The lines from the start of the listing through the line containing "Lemma data_provider_cb_undispatched (c" should be printed exactly, and no other lines should be printed.

/---

(** Once the local array holds a path none of the branches is taken
    for, every further turn takes the last branch. *)
Lemma dp_loop_undispatched (c : scripts) (env : Provider.dp_env) (key : string)
    (l : list if_interface) (st : Provider.dp_state) :
  dispatches (Provider.xpath st) = false ->
  Provider.dp_loop c env key l st
  = Provider.dp_next (match l with [] => st | _ :: _ => dropped st end).
Proof.
  revert st. induction l as [|iface l IH]; intros st H; [reflexivity|].
  cbn [Provider.dp_loop]. rewrite dp_iface_undispatched by exact H.
  rewrite IH by exact H. destruct l; reflexivity.
Qed.

(** Whatever the query, with a registry that is not empty and a local
    array that does not dispatch, the caller's pointer is set to null
    and the caller's counter keeps the value it had. *)
Lemma data_provider_cb_undispatched (c : scripts) (cb_xpath : string)
    (values0 : option (list sr_val_t)) (cnt0 : Z) (ctx : plugin_ctx)
    (env : Provider.dp_env) :
  dispatches (Provider.stack_xpath env) = false ->
  interfaces ctx <> [] ->
  Provider.data_provider_cb c cb_xpath values0 cnt0 ctx env
  = Provider.dp_returns SR_ERR_OK None cnt0.
Proof.
  intros H Hl. unfold Provider.data_provider_cb.
  rewrite dp_loop_undispatched by exact H.
  destruct (interfaces ctx); [contradiction|reflexivity].
Qed.

Lemma node_name_app (a b n : string) :
  Provider.sr_xpath_node_name b = Some n ->
  Provider.sr_xpath_node_name (a +:+ b) = Some n.
Proof.
  intros H. induction a as [|ch a IH]; [exact H|].
  change (Provider.sr_xpath_node_name (String ch (a +:+ b)) = Some n).
  cbn [Provider.sr_xpath_node_name]. now rewrite IH.
Qed.

(** The path left in the local array by each answering branch ends in
    a node none of the branches is taken for. *)
Lemma answered_path_node (if_name node n : string) :
  Provider.sr_xpath_node_name ("']/" +:+ node +:+ "") = Some n ->
  Provider.sr_xpath_node_name (sprintf Provider.xpath_fmt [if_name; node]) = Some n.
Proof.
  intros H.
  change (sprintf Provider.xpath_fmt [if_name; node])
    with ("/ietf-interfaces:interfaces-state/interface[name='"
            +:+ (if_name +:+ ("']/" +:+ node +:+ ""))).
  now apply node_name_app, node_name_app.
Qed.

Lemma answered_path_undispatched (if_name node n : string) :
  Provider.sr_xpath_node_name ("']/" +:+ node +:+ "") = Some n ->
  String.eqb n "interface" = false ->
  String.eqb n "statistics" = false ->
  String.eqb n "ipv4" = false ->
  dispatches (sprintf Provider.xpath_fmt [if_name; node]) = false.
Proof.
  intros H H1 H2 H3. unfold dispatches, Provider.sr_xpath_node_name_eq.
  rewrite (answered_path_node if_name node n H). now rewrite H1, H2, H3.
Qed.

\---

▶ [Response]
(** Once the local array holds a path none of the branches is taken
    for, every further turn takes the last branch. *)
Lemma dp_loop_undispatched (c : scripts) (env : Provider.dp_env) (key : string)
    (l : list if_interface) (st : Provider.dp_state) :
  dispatches (Provider.xpath st) = false ->
  Provider.dp_loop c env key l st
  = Provider.dp_next (match l with [] => st | _ :: _ => dropped st end).
Proof.
  revert st. induction l as [|iface l IH]; intros st H; [reflexivity|].
  cbn [Provider.dp_loop]. rewrite dp_iface_undispatched by exact H.
  rewrite IH by exact H. destruct l; reflexivity.
Qed.

(** Whatever the query, with a registry that is not empty and a local
    array that does not dispatch, the caller's pointer is set to null
    and the caller's counter keeps the value it had. *)
Lemma data_provider_cb_undispatched (c : scripts) (cb_xpath : string)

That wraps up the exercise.